Ulrich Koch challenged the German ban on actively helping someone commit suicide. His paralysed wife died after taking poison in Switzerland in 2005.

The judges did not rule on the ban, but said the German courts should have examined Mr Koch's complaint.

On assisted suicide, the judges said it was up to individual nations to decide.

The European Court of Human Rights (ECHR) ordered Germany to pay Mr Koch 2,500 euros (£1,600; $2,460) in damages and 26,736 euros for legal costs.

There was a violation of Article Eight of the European Convention on Human Rights (right to respect for private and family life) because of the German courts' refusal to examine the merits of Mr Koch's complaint, the ruling said.

After suffering a bad fall in 2002 Mr Koch's wife needed artificial ventilation and constant nursing care.
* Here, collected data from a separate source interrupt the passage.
(** C4 as stated fails: the first keys yield a present value, the empty
    string, yet the result is the value of the second keys, whose commands
    are run. *)
Lemma fallback_present_empty_counterexample :
  configValue emptyFirstKeyEnv "/work/app" "https-proxy" initState = Some EmptyString /\
  configValue emptyFirstKeyEnv "/work/app" "noproxy" initState = Some EmptyString /\
  resultOf (getProxyFetchOptions emptyFirstKeyEnv "/work/app" initState) =
    Some {| proxy := Some "http://fallback:3128"; noProxy := ["internal.corp"];
            strictSSL := false; cert := None; ca := None |} /\
  execLog (stateOf (getProxyFetchOptions emptyFirstKeyEnv "/work/app" initState)) =
    [("npm config get https-proxy", "/work/app");
     ("npm config get proxy", "/work/app");
     ("npm config get noproxy", "/work/app");
     ("npm config get no-proxy", "/work/app");
     ("npm config get strict-ssl", "/work/app");
     ("npm config get cert", "/work/app");
     ("npm config get ca", "/work/app");
     ("npm config get cafile", "/work/app")].
Proof. repeat split; vm_compute; reflexivity. Qed.

(** ** strictSSL *)

(** C7. The strictSSL field is true exactly when the value read for the key
    strict-ssl is the string true.  For a key not yet cached this means that
    the command succeeded and its normalized output is the text true; any
    other value, such as 1 or True, an absent value and a failed command all
    give false. *)
Theorem strictSSL_iff_true (env : Env) (cwd : string) (s : State) :
  exists r s',
    getProxyFetchOptions env cwd s = Returned r s' /\
    (strictSSL r = true <-> configValue env cwd "strict-ssl" s = Some "true") /\
    (configCache s !! "strict-ssl" = None ->
     match execSync env (commandFor (detectYarn env cwd) "strict-ssl") cwd with
     | Normal out =>
         strictSSL r = true <-> normalize (detectYarn env cwd) out = "true"
     | Throw => strictSSL r = false
     end) /\
    (configValue env cwd "strict-ssl" s = Some "1" \/
     configValue env cwd "strict-ssl" s = Some "True" \/
     configValue env cwd "strict-ssl" s = None ->
     strictSSL r = false).
Proof.
  rewrite getProxyFetchOptions_returns. unfold configValue.
  eexists _, _. split; [reflexivity|]. cbn [strictSSL].
  split; [apply bool_decide_eq_true|]. split.
  - intros Hc. rewrite (readConfig_fresh _ _ _ _ _ Hc). simpl.
    destruct (execSync env (commandFor (detectYarn env cwd) "strict-ssl") cwd)
      as [out|]; [|reflexivity].
    rewrite bool_decide_eq_true. split.
    + intros Hv. by apply unlessSentinel_Some in Hv as (? & _).
    + intros ->. reflexivity.
  - intros Hv. apply bool_decide_eq_false.
    destruct Hv as [->| [->| ->]]; discriminate.
Qed.

(** ** The ca field *)

(** C8. The ca field is absent exactly when the assembled CA list, the ca
    value of the configuration followed by the entries of the bundle, is
    empty; a list that is not empty is returned as it is, and an empty
    sequence is never returned. *)
Theorem ca_absent_when_empty (env : Env) (cwd : string) (s : State) :
  exists r s' caList,
    getProxyFetchOptions env cwd s = Returned r s' /\
    ingestBundle env (configValue env cwd "cafile" s)
      (caFromConfig (configValue env cwd "ca" s)) s' = Returned caList s' /\
    (caList = [] -> ca r = None) /\
    (caList <> [] -> ca r = Some caList) /\
    ca r <> Some [].
Proof.
  rewrite getProxyFetchOptions_returns. unfold configValue.
  eexists _, _, _. split; [reflexivity|].
  split; [apply ingestBundle_returns|]. cbn [ca].
  destruct (caAssembled _ _ _) as [|entry entries]; simpl.
  - repeat split; congruence.
  - repeat split; congruence.
Qed.

(** ** Present but empty values *)

(** C10. A value that is present but empty counts as unset in the assembly.
    When https-proxy yields the empty string the key proxy is read all the
    same (running its command unless it is cached) and its value is the
    result, which is the empty string when proxy yields that too; the same
    for noproxy and no-proxy; and an empty ca value adds nothing to the CA
    list, which then holds the bundle entries alone. *)
Theorem empty_value_counts_as_unset (env : Env) (cwd : string) (s : State) :
  exists r s',
    getProxyFetchOptions env cwd s = Returned r s' /\
    (configValue env cwd "https-proxy" s = Some EmptyString ->
     proxy r = configValue env cwd "proxy" s /\
     configCache s' !! "proxy" = Some (configValue env cwd "proxy" s) /\
     queryCount "proxy" (execLog s') =
       queryCount "proxy" (execLog s) +
       match configCache s !! "proxy" with Some _ => 0 | None => 1 end) /\
    (configValue env cwd "noproxy" s = Some EmptyString ->
     noProxy r = match configValue env cwd "no-proxy" s with
                 | Some v => split "," false v
                 | None => []
                 end /\
     configCache s' !! "no-proxy" = Some (configValue env cwd "no-proxy" s) /\
     queryCount "no-proxy" (execLog s') =
       queryCount "no-proxy" (execLog s) +
       match configCache s !! "no-proxy" with Some _ => 0 | None => 1 end) /\
    (configValue env cwd "ca" s = Some EmptyString ->
     exists caList,
       ingestBundle env (configValue env cwd "cafile" s) [] s' = Returned caList s' /\
       ca r = if length caList =? 0 then None else Some caList) /\
    (configValue env cwd "https-proxy" s = Some EmptyString ->
     configValue env cwd "proxy" s = Some EmptyString ->
     proxy r = Some EmptyString).
Proof.
  rewrite getProxyFetchOptions_returns. unfold configValue.
  eexists _, _. split; [reflexivity|]. cbn [proxy noProxy ca].
  split; [|split; [|split]].
  - intros Hv. rewrite Hv. split; [reflexivity|]. split.
    + apply readKeys_cache_read. by apply proxy_read.
    + rewrite readKeys_queryCount.
      rewrite decide_True by by apply proxy_read. reflexivity.
  - intros Hv. rewrite Hv. split; [reflexivity|]. split.
    + apply readKeys_cache_read. by apply no_proxy_read.
    + rewrite readKeys_queryCount.
      rewrite decide_True by by apply no_proxy_read. reflexivity.
  - intros Hv. rewrite Hv. eexists. split; [|reflexivity].
    apply (ingestBundle_returns env (Some EmptyString)).
  - intros Hv Hv'. rewrite Hv, Hv'. reflexivity.
Qed.

Lemma empty_value_counts_as_unset_witness :
  exists r s',
    getProxyFetchOptions emptyFirstKeyEnv "/work/app" initState = Returned r s' /\
    (proxy r = Some "http://fallback:3128" /\
     configCache s' !! "proxy" = Some (Some "http://fallback:3128") /\
     queryCount "proxy" (execLog s') = 1) /\
    (noProxy r = ["internal.corp"] /\
     configCache s' !! "no-proxy" = Some (Some "internal.corp") /\
     queryCount "no-proxy" (execLog s') = 1).
Proof.
  destruct (empty_value_counts_as_unset emptyFirstKeyEnv "/work/app" initState)
    as (r & s' & Hrun & Hproxy & HnoProxy & _).
  exists r, s'. split; [exact Hrun|]. split.
  - apply Hproxy. reflexivity.
  - apply HnoProxy. reflexivity.
Defined.

(** ** Normalization of the command output *)

Lemma append_empty_r s : s +:+ EmptyString = s.
Proof. induction s as [|c s IH]; simpl; congruence. Qed.

Lemma append_assoc s1 s2 s3 : (s1 +:+ s2) +:+ s3 = s1 +:+ s2 +:+ s3.
Proof. induction s1 as [|c s1 IH]; simpl; congruence. Qed.

Lemma trimStart_spec s :
  exists pre, s = pre +:+ trimStart s /\ allTrimmable pre = true /\
              headTrimmable (trimStart s) = false.
Proof.
  induction s as [|c s (pre & Heq & Hpre & Hhead)]; simpl.
  - by exists EmptyString.
  - destruct (isTrimmable c) eqn:Hc.
    + exists (String c pre). simpl. rewrite Hc, Hpre, <- Heq. auto.
    + exists EmptyString. simpl. auto.
Qed.

Lemma trimEnd_spec s :
  exists post, s = trimEnd s +:+ post /\ allTrimmable post = true /\
               lastTrimmable (trimEnd s) = false.
Proof.
  induction s as [|c s (post & Heq & Hpost & Hlast)]; simpl.
  - by exists EmptyString.
  - destruct (isTrimmable c) eqn:Hc; simpl.
    + destruct (trimEnd s) as [|d t] eqn:Ht; simpl.
      * exists (String c post). simpl in *. rewrite Hc, Hpost, <- Heq. auto.
      * exists post. simpl in *. rewrite <- Heq. auto.
    + exists post. rewrite <- Heq. repeat split; [assumption|].
      simpl. destruct (trimEnd s); [assumption|exact Hlast].
Qed.

Lemma trimEnd_head s : headTrimmable s = false -> headTrimmable (trimEnd s) = false.
Proof.
  destruct s as [|c s]; simpl; [done|]. intros Hc. rewrite Hc. simpl. exact Hc.
Qed.

(** What [trim] does: the output is white space, the trimmed text, white
    space, and the trimmed text neither starts nor ends with white space. *)
Lemma trim_spec out :
  exists pre post,
    out = pre +:+ trim out +:+ post /\
    allTrimmable pre = true /\ allTrimmable post = true /\
    headTrimmable (trim out) = false /\ lastTrimmable (trim out) = false.
Proof.
  destruct (trimStart_spec out) as (pre & Heq & Hpre & Hhead).
  destruct (trimEnd_spec (trimStart out)) as (post & Heq' & Hpost & Hlast).
  exists pre, post. unfold trim. rewrite <- Heq', <- Heq.
  repeat split; auto using trimEnd_head.
Qed.

Lemma quotedBody_sound s : forall body,
  quotedBody s = Some body ->
  s = body +:+ String DQ EmptyString /\ hasLineTerminator body = false.
Proof.
  induction s as [|c s IH]; intros body; simpl; [discriminate|].
  destruct s as [|d s].
  - destruct (Ascii.eqb_spec c DQ) as [->|Hne]; [|discriminate].
    intros [= <-]. auto.
  - destruct (isLineTerminator c) eqn:Hc; [discriminate|].
    destruct (quotedBody (String d s)) as [b'|]; [|discriminate].
    intros [= <-]. destruct (IH b' eq_refl) as [Hs Hlt].
    simpl. rewrite <- Hs, Hc, Hlt. auto.
Qed.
She wanted to end her life, but Germany's Federal Institute for Drugs and Medical Devices refused to let her do so with sodium pentobarbital.

Mr Koch's challenges on her behalf got nowhere in Germany as the courts cited the existing ban on active assisted suicide.

The Dignitas facility in Switzerland later enabled Mrs Koch to die.

The Strasbourg ruling on Thursday was only procedural, as the judges noted that there is no consensus in Europe on the ethics of assisted suicide.

The court's research found that only four of 42 states in the Council of Europe allow medical practitioners to prescribe a lethal drug in order to enable a patient to end his or her life.